Its agricultural prosperity and well-maintained downtown make Visalia one of the valley’s convenient stops en route to Sequoia and Kings Canyon National Parks or the Sierra Peaks. Bypassed a century ago by the railroad, the city is 5 miles east of Hwy 99, along Hwy 198. Its downtown has old-town charm and makes for a nice stroll.
The smoldering streets of Red Bluff – one of California’s hottest towns due to the hot-air trap of the Shasta Cascades – are of marginal interest in themselves, but a glimpse towards the mountain-dominated horizon reveals what brings most travelers this way. Peter Lassen laid out the town site in 1847 and it grew into a key port along the Sacramento River.
You can jog over to Yosemite from many of the small towns in this part of the valley, but this is a convenient staging area, right on Hwy 140. The machine of progress has not been kind to Merced, as it suffers more than its share of strip malls, but at its core are still tree-lined streets, historic Victorian homes and a magnificent 1875 courthouse.
Sacramento–San Joaquin River Delta
The Sacramento Delta is a sprawling web of waterways and one-stoplight towns plucked out of the 1930s. On weekends, locals gun powerboats on glassy waterways and cruise the winding levy roads. This wetland area encompasses a huge swath of the state – from the San Francisco Bay to Sacramento, and all the way south to Stockton.
Cruising was banned in Modesto in 1993, but the town still touts itself as the ‘cruising capital of the world.’ The past time's notoriety stems mostly from homegrown George Lucas’ 1973 film American Graffiti. You’ll still see hot rods and flashy wheels around town, but they no longer clog thoroughfares on Friday nights. This is a good spot for getting off the dusty highway.
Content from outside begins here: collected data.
(** ** The store as a map *)

(** X1. A store opened on an empty file behaves like a finite map: in
    every run of [Set] and [Get] calls that writes less than 2^32 bytes no
    call panics and every [Get] returns the value of the latest [Set] of
    its key, or the empty string if the key has not been set; the file
    holds the records of the [Set] calls in the order of the calls. *)
Theorem store_refines_map name fs ops :
  empty_file fs name ->
  logSize (opRecords ops) < 2 ^ 32 ->
  exists fs0 d0 fs1 d1,
    NewDiskStore order fs name = Some (fs0, Return (Some d0, None))
    /\ run order ops fs0 d0 = Some (fs1, d1, snd (run_map ops ∅))
    /\ file_bytes fs1 name = logBytes order (opRecords ops).
Proof.
  intros Hempty Hsize.
  destruct (NewDiskStore_empty order fs name Hempty) as (fs0 & d0 & Hopen & Hses0 & _).
  destruct (run_session name ops [] fs0 d0 Hses0) as (fs1 & d1 & Hrun & Hses1 & _).
  { cbn [logSize]. lia. }
  exists fs0, d0, fs1, d1. split; [exact Hopen|]. split; [exact Hrun|].
  apply (ses_file _ _ _ _ _ Hses1).
Qed.
(** Two dictionaries with the same lookups hold the same values. *)
Lemma dict_values_perm d1 d2 :
  dict_wf d1 -> dict_wf d2 -> (forall k, d1 !! k = d2 !! k) ->
  dict_items d1 ≡ₚ dict_items d2.
Proof.
  intros Hwf1 Hwf2 Heq. apply NoDup_Permutation.
  - by eapply NoDup_fmap_1.
  - by eapply NoDup_fmap_1.
  - intros [k v]. rewrite <- !assoc_get_elem by done.
    specialize (Heq k). unfold lookup, dict_lookup in Heq. by rewrite Heq.
Qed.
End dict_facts.

(** Dictionaries that index records by one of their own fields. *)
Section dict_by.
Context {V : Type} (key : V -> string).

Definition keyed (d : dict V) : Prop :=
  dict_wf d /\ forall k v, d !! k = Some v -> key v = k.

Lemma keyed_items d : keyed d -> dict_items d = (fun x => (key x, x)) <$> dict_values d.
Proof.
  intros [Hwf Hk]. unfold dict_values. rewrite <- list_fmap_compose.
  rewrite <- (list_fmap_id (dict_items d)) at 1.
  apply list_fmap_ext. intros i [k v] Hi. simpl. f_equal.
  symmetry. apply Hk. apply assoc_get_elem; [done|]. by eapply list_elem_of_lookup_2.
Qed.

Lemma keyed_insert d v : keyed d -> keyed (<[key v:=v]> d).
Proof.
  intros [Hwf Hk]. split; [by apply dict_insert_wf|].
  intros k v'. rewrite dict_lookup_insert. case_decide; naive_solver.
Qed.

Lemma dict_by_items l :
  NoDup (key <$> l) -> dict_items (dict_by key l) = (fun x => (key x, x)) <$> l.
Proof.
  intros Hnd. unfold dict_by, dict_of_pairs. simpl. apply assoc_of_pairs_id.
  rewrite <- list_fmap_compose. done.
Qed.

Lemma dict_by_values l : NoDup (key <$> l) -> dict_values (dict_by key l) = l.
Proof.
  intros. unfold dict_values. rewrite dict_by_items, <- list_fmap_compose by done.
  apply list_fmap_id.
Qed.

Lemma dict_by_lookup l k v :
  NoDup (key <$> l) -> dict_by key l !! k = Some v <-> v ∈ l /\ key v = k.
Proof.
  intros Hnd. unfold lookup, dict_lookup. rewrite assoc_get_elem.
  - rewrite dict_by_items by done. rewrite list_elem_of_fmap. naive_solver.
  - apply dict_of_pairs_wf.
Qed.

(** Without unique keys the values still come from the list. *)
Lemma dict_by_elem l k v : dict_by key l !! k = Some v -> v ∈ l /\ key v = k.
Proof.
  unfold dict_by, dict_of_pairs, assoc_of_pairs, lookup, dict_lookup. simpl.
  enough (forall acc, (forall k v, assoc_get k acc = Some v -> v ∈ l /\ key v = k) ->
    forall l', (forall x, x ∈ l' -> x ∈ l) ->
    assoc_get k (fold_left (fun acc kv => assoc_set kv.1 kv.2 acc)
      ((fun x => (key x, x)) <$> l') acc) = Some v -> v ∈ l /\ key v = k) as H
    by (by apply (H []); [done|]).
  intros acc Hacc l'. revert acc Hacc. induction l' as [|x l' IH]; simpl; intros acc Hacc Hl'.
  { apply Hacc. }
  apply IH; [|set_solver]. intros k' v'. rewrite assoc_get_set.
  case_decide; [|apply Hacc]. intros [= <-]. split; [set_solver|done].
Qed.

(** A key that is unique in a list identifies its element. *)
Lemma unique_by l x y : NoDup (key <$> l) -> x ∈ l -> y ∈ l -> key x = key y -> x = y.
Proof.
  intros Hnd Hx Hy E.
  pose proof (proj2 (dict_by_lookup l _ x Hnd) (conj Hx eq_refl)) as H1.
  pose proof (proj2 (dict_by_lookup l _ y Hnd) (conj Hy eq_refl)) as H2. congruence.
Qed.

Lemma dict_by_keyed l : NoDup (key <$> l) -> keyed (dict_by key l).
Proof.
  intros Hnd. split; [apply dict_of_pairs_wf|].
  intros k v Hkv. by apply dict_by_lookup in Hkv as [_ ?].
Qed.

Lemma keyed_values_elem d v : keyed d -> v ∈ dict_values d <-> d !! key v = Some v.
Proof.
  intros [Hwf Hk]. rewrite elem_of_dict_values by done. split; [|eauto].
  intros [k Hkv]. by rewrite (Hk _ _ Hkv).
Qed.

Lemma keyed_NoDup d : keyed d -> NoDup (key <$> dict_values d).
Proof.
  intros Hd. destruct (Hd) as [Hwf _]. unfold dict_wf in Hwf.
  rewrite keyed_items in Hwf by done. by rewrite <- list_fmap_compose in Hwf.
Qed.

Lemma keyed_NoDup_values d : keyed d -> NoDup (dict_values d).
Proof. intros Hd. eapply NoDup_fmap_1. by apply keyed_NoDup. Qed.

Lemma keyed_perm d1 d2 :
  keyed d1 -> keyed d2 -> (forall k, d1 !! k = d2 !! k) -> dict_values d1 ≡ₚ dict_values d2.
Proof.
  intros [] [] ?. unfold dict_values. apply fmap_Permutation. by apply dict_values_perm.
Qed.

Lemma keyed_lookup_values d1 d2 :
  keyed d1 -> keyed d2 -> dict_values d1 ≡ₚ dict_values d2 -> forall k, d1 !! k = d2 !! k.
Proof.
  intros Hd1 Hd2 Hp k. apply option_eq. intros v. destruct (Hd1) as [Hw1 Hk1], (Hd2) as [Hw2 Hk2].
  split; intros Hv.
  - assert (key v = k) as <- by eauto. apply keyed_values_elem; [done|].
    rewrite <- Hp. by apply keyed_values_elem.
  - assert (key v = k) as <- by eauto. apply keyed_values_elem; [done|].
    rewrite Hp. by apply keyed_values_elem.
Qed.
End dict_by.

(** ** Sums over the values *)

Definition total {V} (f : V -> Z) (l : list V) : Z := foldr (fun x acc => f x + acc)%Z 0%Z l.

Lemma total_cons {V} (f : V -> Z) x l : total f (x :: l) = (f x + total f l)%Z.
Proof. done. Qed.

Lemma total_perm {V} (f : V -> Z) l1 l2 : l1 ≡ₚ l2 -> total f l1 = total f l2.
Proof. unfold total. induction 1; simpl; lia. Qed.

Lemma total_ext {V} (f g : V -> Z) l : (forall x, x ∈ l -> f x = g x) -> total f l = total g l.
Proof.
  unfold total. induction l as [|x l IH]; simpl; intros Hfg; [done|].
  rewrite Hfg by (by left). f_equal. apply IH. intros. apply Hfg. by right.
Qed.

Lemma total_nonneg {V} (f : V -> Z) l : (forall x, 0 <= f x)%Z -> (0 <= total f l)%Z.
Proof.
  intros Hf. unfold total. induction l as [|x l IH]; simpl; [done|]. specialize (Hf x). lia.
Qed.

Lemma total_elem {V} (f : V -> Z) l x : (forall x, 0 <= f x)%Z -> x ∈ l -> (f x <= total f l)%Z.
Proof.
  intros Hf. unfold total. induction 1 as [x l|x y l Hx IH]; simpl.
  - pose proof (total_nonneg f l Hf). unfold total in *. lia.
  - specialize (Hf y). lia.
Qed.

Lemma assoc_set_total {V} (f : V -> Z) k v v' (l : list (string * V)) :
  assoc_get k l = Some v ->
  total f (assoc_set k v' l).*2 = (total f l.*2 + f v' - f v)%Z.
Proof.
  induction l as [|[k0 v0] l IH]; [done|]. cbn [assoc_get assoc_set]. case_decide; intros Hk.
  - injection Hk as ->. rewrite !fmap_cons, !total_cons. cbn [snd]. lia.
  - rewrite !fmap_cons, !total_cons. rewrite IH by done. cbn [snd]. lia.
Qed.

(** Replacing one value changes a sum by the difference. *)
Lemma dict_insert_total {V} (f : V -> Z) k v v' (d : dict V) :
  d !! k = Some v ->
  total f (dict_values (<[k:=v']> d : dict V)) = (total f (dict_values d) + f v' - f v)%Z.
Proof. apply assoc_set_total. Qed.

(** Sums over two lists with the same unique keys, compared element by element. *)
Lemma total_dominated {V} (key : V -> string) (f g : V -> Z) l1 l2 :
  NoDup (key <$> l1) -> NoDup (key <$> l2) ->
  (forall x, x ∈ l1 -> exists y, y ∈ l2 /\ key y = key x /\ (f x <= g y)%Z) ->
  (forall y, y ∈ l2 -> exists x, x ∈ l1 /\ key x = key y) ->
  (total f l1 <= total g l2)%Z.
Proof.
  revert l2. induction l1 as [|x l1 IH]; intros l2 Hn1 Hn2 H12 H21.
  - destruct l2 as [|y l2]; [done|]. destruct (H21 y) as (x & Hx & _); [by left|by inversion Hx].
  - destruct (H12 x) as (y & Hy & Hk & Hle); [by left|].
    apply elem_of_Permutation in Hy as [l2' Hp]. rewrite (total_perm _ _ _ Hp), !total_cons.
    rewrite fmap_cons, NoDup_cons in Hn1. destruct Hn1 as [Hx Hn1].
    rewrite Hp, fmap_cons, NoDup_cons in Hn2. destruct Hn2 as [Hy Hn2].
    apply Z.add_le_mono; [exact Hle|]. apply IH; [exact Hn1|exact Hn2| |].
    + intros x' Hx'. destruct (H12 x') as (y' & Hy' & Hk' & Hle'); [by right|].
      rewrite Hp in Hy'. apply elem_of_cons in Hy' as [->|Hy']; [|by eauto].
      destruct Hx. rewrite <- Hk, Hk'. by apply list_elem_of_fmap_2.
    + intros y' Hy'. destruct (H21 y') as (x' & Hx' & Hk'); [rewrite Hp; by right|].
      apply elem_of_cons in Hx' as [->|Hx']; [|by eauto].
      destruct Hy. rewrite Hk, Hk'. by apply list_elem_of_fmap_2.
Qed.
Definition binding_task_ids (x : t) : list string :=
  ReviewedTaskResultBinding.task_id <$> reviewed_result_bindings x.
Definition check_ids (x : t) : list string := CheckRequirement.check_id <$> required_checks x.

Definition post_init (x : t) : result unit :=
  raise_first [
    (existsb str_empty (dependencies x),
     DomainErr "task dependency IDs must be exact non-empty strings");
    (existsb str_empty (required_capabilities x),
     DomainErr "task required capabilities must be exact non-empty strings");
    (existsb str_empty (excluded_agent_ids x),
     DomainErr "task excluded agent IDs must be exact non-empty strings");
    (existsb str_empty (reviewed_task_ids x),
     DomainErr "task reviewed task IDs must be exact non-empty strings");
    (existsb str_empty (result_evidence_ids x),
     DomainErr "task result evidence IDs must be exact non-empty strings");
    (has_duplicates (binding_task_ids x),
     DomainErr "reviewed result binding task IDs must be unique");
    (existsb (fun i => negb (str_in i (reviewed_task_ids x))) (binding_task_ids x),
     DomainErr "result binding must name a declared reviewed task");
    (opt_bad str_empty (completed_by_agent_id x),
     DomainErr "task completing agent ID must be an exact string or null");
    (str_empty (id x) || str_empty (run_id x) || str_blank (title x),
     DomainErr "task ID, run ID, and title are required");
    ((created_seq x <? 0)%Z || (wave x <? 0)%Z || (attempt x <? 0)%Z,
     DomainErr "task sequence, wave, and attempt cannot be negative");
    ((estimated_tokens x <? 0)%Z, DomainErr "estimated_tokens cannot be negative");
    (str_in (id x) (dependencies x), DomainErr "a task cannot depend on itself");
    (has_duplicates (dependencies x), DomainErr "task dependencies must be unique");
    (has_duplicates (excluded_agent_ids x), DomainErr "excluded agent IDs must be unique");
    (has_duplicates (required_capabilities x), DomainErr "required capabilities must be unique");
    (has_duplicates (reviewed_task_ids x), DomainErr "reviewed task IDs must be unique");
    (str_in (id x) (reviewed_task_ids x), DomainErr "a review task cannot review itself");
    (negb (bool_decide (reviewed_task_ids x = [])) &&
     negb (bool_decide (kind x = TaskKind.REVIEW)),
     DomainErr "only review tasks may name reviewed tasks");
    (negb (bool_decide (reviewed_task_ids x = [])) &&
     negb (str_subset (reviewed_task_ids x) (dependencies x)),
     DomainErr "reviewed tasks must also be dependencies");
    (has_duplicates (check_ids x), DomainErr "required checks must be unique");
    (opt_bad naive (next_eligible_at x), aware_err "task.next_eligible_at");
    (active_state (state x) && bool_decide (lease x = None),
     DomainErr "leased/running tasks require an active lease");
    (negb (active_state (state x)) && negb (bool_decide (lease x = None)),
     DomainErr "only leased/running tasks may carry an active lease");
    (opt_bad (fun l => negb (bool_decide (Lease.task_id l = id x))) (lease x),
     DomainErr "task lease references a different task");
    (opt_bad (fun l => negb (Lease.attempt l =? attempt x)%Z) (lease x),
     DomainErr "task lease attempt must match the task attempt");
    (negb (bool_decide (completed_by_agent_id x = None)) &&
     negb (bool_decide (state x = TaskState.SUCCEEDED)),
     DomainErr "only succeeded tasks may name their completing agent") ].

Definition new (x : t) : result t := post_init x ;;; Ok x.
End Task.

(** ** Agents *)

Module Agent.
Record t := mk {
  id : string;
  run_id : string;
  name : string;
  created_seq : Z;
  agent_class : AgentClass.t;
  parent_agent_id : option string;
  capabilities : list string;
  state : AgentState.t;
  wave : Z;
  current_task_id : option string;
  last_heartbeat_at : option datetime;
}.
#[global] Instance eta : Settable t := fun x =>
  mk (id x) (run_id x) (name x) (created_seq x) (agent_class x) (parent_agent_id x)
     (capabilities x) (state x) (wave x) (current_task_id x) (last_heartbeat_at x).
#[global] Instance eq_dec : EqDecision t.
Proof. solve_decision. Defined.

(** [state in {LEASED, RUNNING}] *)
Definition active_state (s : AgentState.t) : bool :=
  bool_decide (s ∈ [AgentState.LEASED; AgentState.RUNNING]).
(* ===== verification/Geometry.v ===== *)
(** * Exact geometry (backend/verification/geometry.py)

    Points with integer coordinates (nanometres) and points with rational
    coordinates.  A [Fraction] is a rational number, compared by value. *)
From Stdlib Require Export QArith Qminmax.
From S2P Require Import Prelude.

Local Open Scope Q_scope.

(** [PointNm], [ExactPoint] and [BoardOutline] *)
Module PointNm.
Record t := mk { x : Z; y : Z }.
#[global] Instance eq_dec : EqDecision t.
Proof. solve_decision. Defined.
#[global] Instance countable : Countable t.
Proof. apply (inj_countable' (fun p => (x p, y p)) (fun '(a, b) => mk a b)). by intros []. Defined.
End PointNm.

Module ExactPoint.
Record t := mk { x : Q; y : Q }.
End ExactPoint.

Definition BoardOutline : Type := list PointNm.t.

Definition exact_point (p : PointNm.t) : ExactPoint.t :=
  ExactPoint.mk (inject_Z (PointNm.x p)) (inject_Z (PointNm.y p)).

(** Comparisons of fractions; [min] and [max] give the first of two equals. *)
Definition qlt (a b : Q) : bool := negb (Qle_bool b a).
Definition qmin (a b : Q) : Q := if qlt b a then b else a.
Definition qmax (a b : Q) : Q := if qlt a b then b else a.

(** ** Over rational coordinates *)

Section exact.
Import ExactPoint.

Definition exact_cross (origin first second : t) : Q :=
  (x first - x origin) * (y second - y origin) - (y first - y origin) * (x second - x origin).

Definition exact_on_segment (point start end_ : t) : bool :=
  Qeq_bool (exact_cross start end_ point) 0 &&
  (Qle_bool (qmin (x start) (x end_)) (x point) && Qle_bool (x point) (qmax (x start) (x end_))) &&
  (Qle_bool (qmin (y start) (y end_)) (y point) && Qle_bool (y point) (qmax (y start) (y end_))).

(** The signs differ. *)
Definition opposite (a b : Q) : bool := (qlt 0 a && qlt b 0) || (qlt a 0 && qlt 0 b).

Definition exact_segments_intersect (first_start first_end second_start second_end : t) : bool :=
  let first_a := exact_cross first_start first_end second_start in
  let first_b := exact_cross first_start first_end second_end in
  let second_a := exact_cross second_start second_end first_start in
  let second_b := exact_cross second_start second_end first_end in
  if opposite first_a first_b && opposite second_a second_b then true
  else
    (Qeq_bool first_a 0 && exact_on_segment second_start first_start first_end) ||
    (Qeq_bool first_b 0 && exact_on_segment second_end first_start first_end) ||
    (Qeq_bool second_a 0 && exact_on_segment first_start second_start second_end) ||
    (Qeq_bool second_b 0 && exact_on_segment first_end second_start second_end).

Definition exact_point_segment_distance_squared (point start end_ : t) : Q :=
  let dx := x end_ - x start in
  let dy := y end_ - y start in
  let length_squared := dx * dx + dy * dy in
  let from p := (x point - x p) * (x point - x p) + (y point - y p) * (y point - y p) in
  if Qeq_bool length_squared 0 then from start
  else
    let projection := (x point - x start) * dx + (y point - y start) * dy in
    if Qle_bool projection 0 then from start
    else if Qle_bool length_squared projection then from end_
    else
      let cross := dx * (y point - y start) - dy * (x point - x start) in
      cross * cross / length_squared.

Definition exact_segment_distance_squared (first_start first_end second_start second_end : t) : Q :=
  if exact_segments_intersect first_start first_end second_start second_end then 0
  else
    qmin (qmin (qmin
      (exact_point_segment_distance_squared first_start second_start second_end)
      (exact_point_segment_distance_squared first_end second_start second_end))
      (exact_point_segment_distance_squared second_start first_start first_end))
      (exact_point_segment_distance_squared second_end first_start first_end).
End exact.

(** [outline_edges(outline)] *)
Definition outline_edges (vertices : BoardOutline) : list (PointNm.t * PointNm.t) :=
  match vertices with
  | first :: (_ :: _) as rest => zip vertices (rest ++ [first])
  | _ => []
  end.

(** One turn of the loop of the point-in-polygon tests: [None] when the point is
    on the edge. *)
Definition exact_crossing (point : ExactPoint.t) (inside : option bool)
    (edge : PointNm.t * PointNm.t) : option bool :=
  match inside with
  | None => None
  | Some inside =>
    let start := exact_point edge.1 in
    let end_ := exact_point edge.2 in
    if exact_on_segment point start end_ then None
    else if xorb (qlt (ExactPoint.y point) (ExactPoint.y start))
                 (qlt (ExactPoint.y point) (ExactPoint.y end_)) then
      let intersection_x :=
        (ExactPoint.x end_ - ExactPoint.x start) * (ExactPoint.y point - ExactPoint.y start) /
        (ExactPoint.y end_ - ExactPoint.y start) + ExactPoint.x start in
      Some (if qlt (ExactPoint.x point) intersection_x then negb inside else inside)
    else Some inside
  end.

Definition exact_point_in_outline (point : ExactPoint.t) (outline : BoardOutline) : bool :=
  if (length outline <? 3)%nat then false
  else default true (foldl (exact_crossing point) (Some false) (outline_edges outline)).

(** ** The kernel over integer coordinates *)

(** The contract of a geometry implementation. *)
Record GeometryKernel := {
  kernel_id : string;
  kernel_version : string;
  segments_intersect : PointNm.t -> PointNm.t -> PointNm.t -> PointNm.t -> bool;
  segment_distance_squared : PointNm.t -> PointNm.t -> PointNm.t -> PointNm.t -> Q;
  point_segment_distance_squared : PointNm.t -> PointNm.t -> PointNm.t -> Q;
  point_in_outline : PointNm.t -> BoardOutline -> bool;
}.

Module ExactGeometryKernel.
Import PointNm.
Local Open Scope Z_scope.

Definition cross (origin a b : t) : Z :=
  (x a - x origin) * (y b - y origin) - (y a - y origin) * (x b - x origin).

Definition on_segment (point start end_ : t) : bool :=
  (cross start end_ point =? 0) &&
  ((Z.min (x start) (x end_) <=? x point) && (x point <=? Z.max (x start) (x end_))) &&
  ((Z.min (y start) (y end_) <=? y point) && (y point <=? Z.max (y start) (y end_))).

Definition opposite (a b : Z) : bool := ((0 <? a) && (b <? 0)) || ((a <? 0) && (0 <? b)).

Definition segments_intersect (a_start a_end b_start b_end : t) : bool :=
  let d1 := cross a_start a_end b_start in
  let d2 := cross a_start a_end b_end in
  let d3 := cross b_start b_end a_start in
  let d4 := cross b_start b_end a_end in
  if opposite d1 d2 && opposite d3 d4 then true
  else
    ((d1 =? 0) && on_segment b_start a_start a_end) ||
    ((d2 =? 0) && on_segment b_end a_start a_end) ||
    ((d3 =? 0) && on_segment a_start b_start b_end) ||
    ((d4 =? 0) && on_segment a_end b_start b_end).

Definition point_segment_distance_squared (point start end_ : t) : Q :=
  let dx := x end_ - x start in
  let dy := y end_ - y start in
  let length_squared := dx * dx + dy * dy in
  let from p := inject_Z ((x point - x p) * (x point - x p) + (y point - y p) * (y point - y p)) in
  if length_squared =? 0 then from start
  else
    let projection := (x point - x start) * dx + (y point - y start) * dy in
    if projection <=? 0 then from start
    else if length_squared <=? projection then from end_
    else
      let cross := dx * (y point - y start) - dy * (x point - x start) in
      (inject_Z (cross * cross) / inject_Z length_squared)%Q.

Definition segment_distance_squared (a_start a_end b_start b_end : t) : Q :=
  if segments_intersect a_start a_end b_start b_end then 0%Q
  else
    qmin (qmin (qmin
      (point_segment_distance_squared a_start b_start b_end)
      (point_segment_distance_squared a_end b_start b_end))
      (point_segment_distance_squared b_start a_start a_end))
      (point_segment_distance_squared b_end a_start a_end).

Definition crossing (point : t) (inside : option bool) (edge : t * t) : option bool :=
  match inside with
  | None => None
  | Some inside =>
    let '(start, end_) := edge in
    if on_segment point start end_ then None
    else if xorb (y point <? y start) (y point <? y end_) then
      let intersection_x :=
        (inject_Z ((x end_ - x start) * (y point - y start)) / inject_Z (y end_ - y start) +
         inject_Z (x start))%Q in
      Some (if qlt (inject_Z (x point)) intersection_x then negb inside else inside)
    else Some inside
  end.

Definition point_in_outline (point : t) (outline : BoardOutline) : bool :=
  if (length outline <? 3)%nat then false
  else default true (foldl (crossing point) (Some false) (outline_edges outline)).

Definition kernel : GeometryKernel := {|
  Geometry.kernel_id := "exact-integer-rational-2d";
  Geometry.kernel_version := "1.0.0";
  Geometry.segments_intersect := segments_intersect;
  Geometry.segment_distance_squared := segment_distance_squared;
  Geometry.point_segment_distance_squared := point_segment_distance_squared;
  Geometry.point_in_outline := point_in_outline;
|}.
End ExactGeometryKernel.

(** ** Outlines *)

Definition signed_area_twice (outline : BoardOutline) : Z :=
  foldl Z.add 0%Z ((fun '(start, end_) =>
    (PointNm.x start * PointNm.y end_ - PointNm.x end_ * PointNm.y start)%Z) <$> outline_edges outline).

Definition defect : Type := string * list Z.

(** The pairs of edges that share no vertex. *)
Definition apart (n first second : nat) : bool :=
  negb ((second =? first + 1)%nat || ((first =? 0)%nat && (second =? n - 1)%nat)).

Definition self_intersections (edges : list (PointNm.t * PointNm.t)) (k : GeometryKernel) : list defect :=
  seq 0 (length edges) ≫= fun first =>
    seq (S first) (length edges - S first) ≫= fun second =>
      match edges !! first, edges !! second with
      | Some e1, Some e2 =>
        if apart (length edges) first second && segments_intersect k e1.1 e1.2 e2.1 e2.2
        then [("self_intersection"%string, [Z.of_nat first; Z.of_nat second])] else []
      | _, _ => []
      end.

(** [outline_defects(outline, kernel)] *)
Definition outline_defects (outline : BoardOutline) (k : GeometryKernel) : list defect :=
  if (length outline <? 3)%nat
  then [("fewer_than_three_vertices"%string, [Z.of_nat (length outline)])]
  else
    let unique := length (remove_dups outline) in
    let edges := outline_edges outline in
    sorted_on id (remove_dups (
      (if (unique <? 3)%nat then [("fewer_than_three_unique_vertices"%string, [Z.of_nat unique])] else []) ++
      (imap (fun index '(start, end_) =>
         if bool_decide (start = end_) then [("zero_length_edge"%string, [Z.of_nat index])] else []) edges
       ≫= id) ++
      (if (signed_area_twice outline =? 0)%Z then [("zero_area"%string, [])] else []) ++
      self_intersections edges k)).

(** [min(distances) if distances else Fraction(0)] *)
Definition least (l : list Q) : Q := match l with [] => 0 | d :: l => foldl qmin d l end.

Definition minimum_point_outline_distance_squared (point : PointNm.t) (outline : BoardOutline)
    (k : GeometryKernel) : Q :=
  least ((fun e => point_segment_distance_squared k point e.1 e.2) <$> outline_edges outline).
Definition minimum_segment_outline_distance_squared (start end_ : PointNm.t) (outline : BoardOutline)
    (k : GeometryKernel) : Q :=
  least ((fun e => segment_distance_squared k start end_ e.1 e.2) <$> outline_edges outline).
Definition minimum_outlines_distance_squared (first second : BoardOutline) (k : GeometryKernel) : Q :=
  least (outline_edges first ≫= fun e1 =>
    (fun e2 => segment_distance_squared k e1.1 e1.2 e2.1 e2.2) <$> outline_edges second).

(** [outlines_overlap(first, second, kernel)] *)
Definition outlines_overlap (first second : BoardOutline) (k : GeometryKernel) : bool :=
  existsb (fun e1 => existsb (fun e2 => segments_intersect k e1.1 e1.2 e2.1 e2.2) (outline_edges second))
    (outline_edges first) ||
  match first, second with
  | p :: _, q :: _ => point_in_outline k p second || point_in_outline k q first
  | _, _ => false
  end.

Definition rational_less_than_squared (distance_squared : Q) (required_distance_nm : Z) : result bool :=
  raise_if (required_distance_nm <? 0)%Z (Exn ValueError "required distance must be non-negative") ;;;
  Ok (qlt distance_squared (inject_Z (required_distance_nm * required_distance_nm))).

Definition points_distance_squared (first second : PointNm.t) : Z :=
  let dx := (PointNm.x first - PointNm.x second)%Z in
  let dy := (PointNm.y first - PointNm.y second)%Z in
  (dx * dx + dy * dy)%Z.

Definition all_distinct (values : list string) : bool :=
  (length values =? length (remove_dups values))%nat.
The quiet hamlet of Kingsburg has a vibrant ethnic heritage. Around 1873, when it was established as a rail stop called 'Kings River Switch,' two Swedes arrived. Their countrymen soon followed, and by 1921, 94% of Kingsburg's residents, as it had become known, were of Swedish heritage. Draper St, the main drag, is decked out in vibrant Swedish Dala horses, a holy symbol.